Die Bundesregierung hat dafür in ihrem Integrationspaket vom 20.6.2016 einen “Katalog erlaubter Tätigkeiten” angekündigt. Abgesehen davon, dass mit einem solchen Katalog Rechtsicherheit nicht hergestellt werden kann – denn schließlich entscheiden in einem Rechtsstaat nicht Verwaltungsbehörden sondern Gerichte über die Qualifikation einer Tätigkeit als arbeits- und sozialrechtliches Arbeitsverhältnis – werden die Betroffenen und Beteiligten wohl noch länger auf diesen Katalog warten müssen. Schließlich müssen bei seiner Erstellung Interessenkonflikte berücksichtigt werden – denn Gemeinden beauftragen ja auch profitorientierte Unternehmen mit Dienstleistungen, die sie im Rahmen kommunaler Daseinsvorsorge ihren EinwohnerInnen anbieten wollen oder müssen.

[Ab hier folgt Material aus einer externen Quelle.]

(** A block of a file is written. *)
Lemma volume_written fs F T L last n i j blk fs' i' F' :
  volume fs F T L last → T !! n = Some i → fs_ok fs' → 0 ≤ j < file_blocks →
  written (abs fs) i F j blk (abs fs') i' F' →
  volume fs' F' (<[n := i']> T) L last ∧ kept_but (Some n) fs T fs' (<[n := i']> T).
Proof.
  intros Hv Hn Hok Hj Hw. destruct (volume_member _ _ _ _ _ _ _ Hv Hn) as (E & Hf & Hvn & Hst & _).
  pose proof (wr_sb _ _ _ _ _ _ _ _ Hw) as Hsb. simpl in Hsb.
  assert (sb_inode_table_blocks (superblock fs') = sb_inode_table_blocks (superblock fs)) as Ht
    by exact (f_equal sb_inode_table_blocks Hsb).
  pose proof (wr_free _ _ _ _ _ _ _ _ Hw) as Hfree.
  assert (∀ m, valid_inumber (superblock fs) m → valid_inumber (superblock fs') m) as Hvv.
  { intros m. unfold valid_inumber. by rewrite Ht. }
  assert (∀ m k, m ≠ n → T !! m = Some k → beside fs i F k) as Hbe.
  { intros m k Hne Hk. destruct (vo_member _ _ _ _ _ Hv m k Hk) as [Ek Hfk]. split; [exact Hfk|congruence|].
    intros b. exact (vo_disjoint _ _ _ _ _ Hv m n k i b Hne Hk Hn). }
  assert (∀ m k, m ≠ n → T !! m = Some k → file_state fs' k F' ∧ same_contents fs k fs' k) as Hkept.
  { intros m k Hne Hk. destruct (volume_member _ _ _ _ _ _ _ Hv Hk) as (Ek & Hfk & Hvk & Hstk & _).
    apply (member_frame fs k F fs' F' Hfk Hok Hfree Ht (f_equal sb_blocks Hsb)).
    - intros b Hob Hd HbF. split; [|exact (written_other_block _ _ _ _ _ _ _ _ _ _ Hw (Hbe m k Hne Hk) Hj Hob Hd HbF)].
      intros Hin. apply HbF. rewrite (wr_alloc _ _ _ _ _ _ _ _ Hw). apply elem_of_app. by right.
    - rewrite Ek. rewrite (wr_inodes _ _ _ _ _ _ _ _ Hw); [exact Hstk|exact Hvk|congruence]. }
  split; [|apply kept_but_insert; intros m k Hne Hk; by apply (Hkept m k)].
  apply (volume_change n fs F T L last); [exact Hv|exact Hok|exact Hfree| | |exact Hkept| |].
  - apply (free_inodes_ext (abs fs)); [exact (f_equal sb_free_inode_head Hsb)|exact Hvv| |exact (vo_inodes _ _ _ _ _ Hv)].
    intros m Hm Hvm. apply (wr_inodes _ _ _ _ _ _ _ _ Hw); [exact Hvm|]. rewrite E. intros ->.
    by rewrite (vo_unused _ _ _ _ _ Hv n Hm) in Hn.
  - intros m Hne. by rewrite lookup_insert_ne.
  - intros k Hk. rewrite lookup_insert_eq in Hk. injection Hk as <-.
    pose proof (wr_inumber _ _ _ _ _ _ _ _ Hw) as Enum. split; [congruence|]. split.
    + split; [exact Hok|exact Hfree|exact (wr_wf _ _ _ _ _ _ _ _ Hw)|exact (wr_ok _ _ _ _ _ _ _ _ Hw)| |].
      * rewrite Enum, E. exact (Hvv n Hvn).
      * rewrite Enum. apply (wr_stored _ _ _ _ _ _ _ _ Hw). by rewrite E.
    + intros m j' b Hne Hj' Hb Hb'.
      destruct (written_owned _ _ _ _ _ _ _ _ _ Hw Hb') as [Hin|Hin].
      * exact (vo_disjoint _ _ _ _ _ Hv m n j' i b Hne Hj' Hn Hb Hin).
      * destruct (vo_member _ _ _ _ _ Hv m j' Hj') as [_ Hfj]. pose proof (f_wf _ _ _ Hfj) as Hwf.
        apply elem_of_owned in Hb as [Hnz [->|(k & Hk & ->)]].
        -- exact (proj2 (wf_ind _ _ _ Hwf Hnz) Hin).
        -- exact (proj1 (proj2 (wf_ptr _ _ _ Hwf k Hk Hnz)) Hin).
  - intros m Hm. rewrite lookup_insert_ne; [exact (vo_unused _ _ _ _ _ Hv m Hm)|].
    intros ->. by rewrite (vo_unused _ _ _ _ _ Hv m Hm) in Hn.
Qed.

(** The block that was written is there. *)
Lemma written_ptr_nonzero fs i F j blk a' i' F' :
  fs_ok fs → is_free (abs fs) F → 0 ≤ j < file_blocks → written (abs fs) i F j blk a' i' F' → file_ptr a' i' j ≠ 0.
Proof.
  intros Hok Hfree Hj Hw. destruct (Z.eqb_spec (file_ptr (abs fs) i j) 0) as [Hz|Hnz].
  - assert (file_ptr a' i' j ∈ F) as Hin.
    { rewrite (wr_alloc _ _ _ _ _ _ _ _ Hw), Hz. left. }
    pose proof (data_block_range _ _ (free_data_block _ _ _ Hfree Hin) (proj1 (ok_table _ Hok))). lia.
  - rewrite (wr_ptr _ _ _ _ _ _ _ _ Hw); [exact Hnz|exact Hj|by right].
Qed.

(** The first free inode is taken off the list. *)
Lemma volume_allocated fs F T n L last fs' :
  volume fs F T (n :: L) last → fs_ok fs' →
  abs fs' ≡ upd_sb (set_free_inode_head (i_size (a_inode (abs fs) n)) (superblock fs)) (abs fs) →
  volume fs' F T L last ∧ kept_but None fs T fs' T.
Proof.
  intros Hv Hok Habs. pose proof Habs as (Hs & Hi & Hb).
  change (superblock fs' = set_free_inode_head (i_size (a_inode (abs fs) n)) (superblock fs)) in Hs.
  assert (∀ m, valid_inumber (superblock fs') m ↔ valid_inumber (superblock fs) m) as Hvv by (intros m; by rewrite Hs).
  assert (∀ m, valid_inumber (superblock fs) m → a_inode (abs fs') m = a_inode (abs fs) m) as Hino.
  { intros m Hm. rewrite Hi; [done|]. by apply Hvv. }
  pose proof (vo_inodes _ _ _ _ _ Hv) as [Hnd (_ & Hvn & _ & HL)].
  apply (volume_same fs F T (n :: L) last fs' L Hv Hok); [| |by apply list_subseteq_cons|by rewrite Hs|by rewrite Hs|exact Hino|].
  - rewrite Habs. eapply is_free_ext; [..|exact (vo_free _ _ _ _ _ Hv)]; done.
  - split; [by apply NoDup_cons in Hnd as [_ ?]|]. change (a_sb (abs fs')) with (superblock fs'). rewrite Hs.
    apply (inode_list_ext (abs fs)); [intros m; apply Hvv|intros m _ Hm; by apply Hino|exact HL].
  - intros b Hd. apply Hb. change (data_block (superblock fs') b). by rewrite Hs.
Qed.

(** A new file, all holes, in an inode that is neither in use nor free. *)
Lemma volume_new fs F T L last n i fs' :
  volume fs F T L last → T !! n = None → n ∉ L → valid_inumber (superblock fs) n → fs_ok fs' →
  abs fs' ≡ upd_inode i (abs fs) → i_inumber i = n → i_block_pointers i = replicate 14 0 → inode_ok i = true →
  volume fs' F (<[n := i]> T) L last ∧ kept_but None fs T fs' (<[n := i]> T).
Proof.
  intros Hv Hn HnL Hvn Hok Habs Hnum Hp Hio.
  assert (superblock fs' = superblock fs) as Hsb by exact (proj1 Habs).
  assert (is_free (abs fs') F) as Hfree.
  { rewrite Habs. apply is_free_upd_inode. exact (vo_free _ _ _ _ _ Hv). }
  assert (∀ m, valid_inumber (superblock fs) m → m ≠ n → a_inode (abs fs') m = a_inode (abs fs) m) as Hino.
  { intros m Hm Hne. destruct Habs as (_ & Hi & _). rewrite Hi; [|change (valid_inumber (superblock fs') m); by rewrite Hsb].
    simpl. by rewrite Hnum, (proj2 (Z.eqb_neq _ _)). }
  assert (∀ m k, m ≠ n → T !! m = Some k → file_state fs' k F ∧ same_contents fs k fs' k) as Hkept.
  { intros m k Hne Hk. destruct (volume_member _ _ _ _ _ _ _ Hv Hk) as (Ek & Hfk & Hvk & Hstk & _).
    apply (member_frame fs k F fs' F Hfk Hok Hfree); [by rewrite Hsb|by rewrite Hsb| |].
    - intros b _ Hd HbF. split; [exact HbF|]. destruct Habs as (_ & _ & Hb). apply Hb.
      change (data_block (superblock fs') b). by rewrite Hsb.
    - rewrite Ek, Hino; [exact Hstk|exact Hvk|exact Hne]. }
  split.
  - apply (volume_change n fs F T L last); [exact Hv|exact Hok|exact Hfree| | |exact Hkept| |].
    + apply (free_inodes_ext (abs fs)); [by rewrite (proj1 Habs)|by rewrite (proj1 Habs)| |exact (vo_inodes _ _ _ _ _ Hv)].
      intros m Hm Hvm. apply Hino; [exact Hvm|]. by intros ->.
    + intros m Hne. by rewrite lookup_insert_ne.
    + intros k Hk. rewrite lookup_insert_eq in Hk. injection Hk as <-. split; [exact Hnum|]. split.
      * split; [exact Hok|exact Hfree|by apply file_wf_holes|exact Hio|rewrite Hsb, Hnum; exact Hvn|].
        destruct Habs as (_ & Hi & _). rewrite Hi; [simpl; by rewrite Z.eqb_refl|].
        change (valid_inumber (superblock fs') (i_inumber i)). rewrite Hsb, Hnum. exact Hvn.
      * intros m k b _ _ _. rewrite elem_of_owned. unfold bp. intros [Hnz [->|(k' & _ & ->)]]; apply Hnz; [by rewrite Hp|].
        by apply file_ptr_hole.
    + intros m Hm. rewrite lookup_insert_ne; [exact (vo_unused _ _ _ _ _ Hv m Hm)|]. by intros ->.
  - apply kept_but_insert_none; [exact Hn|]. intros m k Hne Hk. by apply (Hkept m k).
Qed.

(** A file is given back: its inode with its direct blocks. *)
Lemma volume_freed fs F T L last n i inode fs' inode' :
  volume fs F T L last → T !! n = Some i → i_inumber inode = n →
  i_block_pointers inode = i_block_pointers i → fs_ok fs' → deallocated (abs fs) inode F (abs fs') inode' →
  volume fs' (direct_blocks inode ++ F) (delete n T) (n :: L) last ∧ kept_but None fs T fs' (delete n T).
Proof.
  intros Hv Hn Hnum Hp Hok [Hi' Hfree Hfr]. pose proof (frame_geometry _ _ _ Hfr) as (Ht & Hbl & Hh).
  destruct (volume_member _ _ _ _ _ _ _ Hv Hn) as (E & Hf & Hvn & _). simpl in Ht, Hbl, Hh.
  assert (∀ b, b ∈ direct_blocks inode → b ∈ owned (abs fs) i) as Hown.
  { intros b (Hnz & k & Hk & E')%elem_of_direct_upto. apply elem_of_owned. split; [done|]. right.
    exists k. split; [unfold file_blocks; change SFS_NIND_BLOCKS with 64; lia|].
    rewrite file_ptr_direct by lia. unfold bp in *. by rewrite <-Hp. }
  assert (∀ m k, m ≠ n → T !! m = Some k →
    file_state fs' k (direct_blocks inode ++ F) ∧ same_contents fs k fs' k) as Hkept.
  { intros m k Hne Hk. destruct (volume_member _ _ _ _ _ _ _ Hv Hk) as (Ek & Hfk & Hvk & Hstk & _).
    apply (member_frame fs k F fs' _ Hfk Hok Hfree Ht Hbl).
    - intros b Hob Hd HbF. assert (b ∉ direct_blocks inode ++ F) as Hn'.
      { rewrite elem_of_app. intros [Hin|Hin]; [|exact (HbF Hin)].
        exact (vo_disjoint _ _ _ _ _ Hv m n k i b Hne Hk Hn Hob (Hown b Hin)). }
      split; [exact Hn'|]. by apply (proj2 (proj2 Hfr)).
    - rewrite Ek, (proj1 (proj2 Hfr)) by exact Hvk. simpl. rewrite Hi'. simpl. rewrite Hnum.
      by rewrite (proj2 (Z.eqb_neq _ _) Hne). }
  split.
  - apply (volume_change n fs F T L last); [exact Hv|exact Hok|exact Hfree| | |exact Hkept| |].
    + apply (free_inodes_frame _ _ _ _ _ Hfr). rewrite Hi'. rewrite <-Hnum.
      apply (free_inodes_cons _ (set_size_ (sb_free_inode_head (superblock fs)) inode)); [exact (vo_inodes _ _ _ _ _ Hv)| | |done].
      * simpl. rewrite Hnum. exact Hvn.
      * simpl. rewrite Hnum. intros Hin. by rewrite (vo_unused _ _ _ _ _ Hv n Hin) in Hn.
    + intros m Hne. by rewrite lookup_delete_ne.
    + intros k Hk. by rewrite lookup_delete_eq in Hk.
    + intros m [->|Hm]%elem_of_cons; [apply lookup_delete_eq|]. destruct (decide (m = n)) as [->|Hne]; [apply lookup_delete_eq|].
      rewrite lookup_delete_ne by done. exact (vo_unused _ _ _ _ _ Hv m Hm).
  - intros m k k' _ Hk Hk'. destruct (decide (m = n)) as [->|Hne]; [by rewrite lookup_delete_eq in Hk'|].
    rewrite lookup_delete_ne, Hk in Hk' by done. injection Hk' as <-. by apply (Hkept m k).
Qed.

(** ** The operations on a volume *)
Lemma read_inode_volume fs F T L last n i :
  volume fs F T L last → T !! n = Some i →
  wp (sfs_fs_read_inode n) fs (λ o fs', o = Some i ∧ volume fs' F T L last ∧ kept_but None fs T fs' T ∧ abs fs' ≡ abs fs).
Proof.
  intros Hv Hn. destruct (volume_member _ _ _ _ _ _ _ Hv Hn) as (_ & _ & Hvn & Hst & _).
  eapply wp_mono; [apply read_inode_spec; [exact (vo_ok _ _ _ _ _ Hv)|exact Hvn]|].
  intros o fs' (-> & Hok & Habs). destruct (volume_equiv _ _ _ _ _ _ Hv Hok Habs) as [Hv' Hk].
  split; [by rewrite <-Hst|]. exact (conj Hv' (conj Hk Habs)).
Qed.

Lemma time_volume fs F T L last :
  volume fs F T L last →
  wp (at_disk time_) fs (λ t fs', 0 ≤ t < 2 ^ 64 ∧ volume fs' F T L last ∧ kept_but None fs T fs' T ∧ abs fs' = abs fs).
Proof.
  intros Hv. eapply wp_mono; [apply time_spec; exact (vo_ok _ _ _ _ _ Hv)|].
  intros t fs' (Ht & Hok & Habs). destruct (volume_equiv _ _ _ _ _ fs' Hv Hok ltac:(by rewrite Habs)) as [Hv' Hk].
  exact (conj Ht (conj Hv' (conj Hk Habs))).
Qed.

Lemma write_inode_volume fs F T L last n i i' :
  volume fs F T L last → T !! n = Some i → i_inumber i' = n →
  i_block_pointers i' = i_block_pointers i → inode_ok i' = true →
  wp (sfs_fs_write_inode i') fs (λ r fs', r = 0 ∧ volume fs' F (<[n := i']> T) L last ∧
    kept_but None fs T fs' (<[n := i']> T) ∧ abs fs' ≡ upd_inode i' (abs fs)).
Proof.
  intros Hv Hn Hnum Hp Hio. destruct (volume_member _ _ _ _ _ _ _ Hv Hn) as (_ & _ & Hvn & _).
  eapply wp_mono; [apply write_inode_spec; [exact (vo_ok _ _ _ _ _ Hv)|by rewrite Hnum|exact Hio]|].
  intros r fs' (-> & Hok & Habs). destruct (volume_upd _ _ _ _ _ _ _ _ _ Hv Hn Hok Habs Hnum Hp Hio) as [Hv' Hk].
  split; [done|]. exact (conj Hv' (conj Hk Habs)).
Qed.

Fehlende Integrationspolitik und ihre Folgen auf dem Arbeitsmarkt: Rechtfertigung für Abbau sozialer Rechte?
Klar ist: Eine so angelegte Integrationspolitik der dafür inhaltlich und finanziell Verantwortlichen leistet keinen Beitrag zur Bewältigung der zweifellos hohen Herausforderungen für eine rasche und gute Eingliederung der Flüchtlinge in den österreichischen Arbeitsmarkt.
Integrationspolitik wird vielmehr doppelt umgedeutet, um den Preis hoher sozialer und materieller Kosten bei der Integration in den Arbeitsmarkt: Zunächst soll sie einen zusätzlichen “Grenz-Zaun” darstellen und Asylsuchende vom Weg nach Österreich abschrecken. Das dürfte ebenso wirkungslos bleiben wie die Plakate, die die Vorgängerin des derzeitigen Innenministers in Kabul affichieren ließ und auf denen vor einer Flucht nach Österreich gewarnt wurde.
Und dann wird aus den – zu einem guten Teil auch bewusst herbeigeführten– realen Problemen bei der Integration die Rechtfertigung für eine General-Attacke auf die bisherige Sozial- und Arbeitsmarktpolitik abgeleitet. Die sehenden Auges produzierten Probleme bei der Arbeitsmarktintegration sind dann die Grundlage für Forderungen wie Verschärfung der Zumutbarkeitsregeln, Abschaffung der Notstandshilfe, Ein-Euro-Jobs, Rückbau der Mindestsicherung.
Alternativen gibt es – es braucht aber rechtliche Kompetenz und finanzielle Mittel für ihre Umsetzung
Es gibt sie zwar, die gegenteiligen Ansätze, konzipiert und umgesetzt etwa im Programm “Start.Wien” der Gemeinde Wien, vorgeschlagen vom Sozialminister und der für Diversität zuständigen Staatssekretärin im Positionspapier “Sicherheit und Integration” am 1. September 2016. Doch in Verbindung von mangelnder ministerieller Zuständigkeit und fehlender budgetärer Unterlegung können diese Ansätze und Vorschläge für eine “Integration vom ersten Tag” wenn überhaupt, dann nur regional realisiert werden.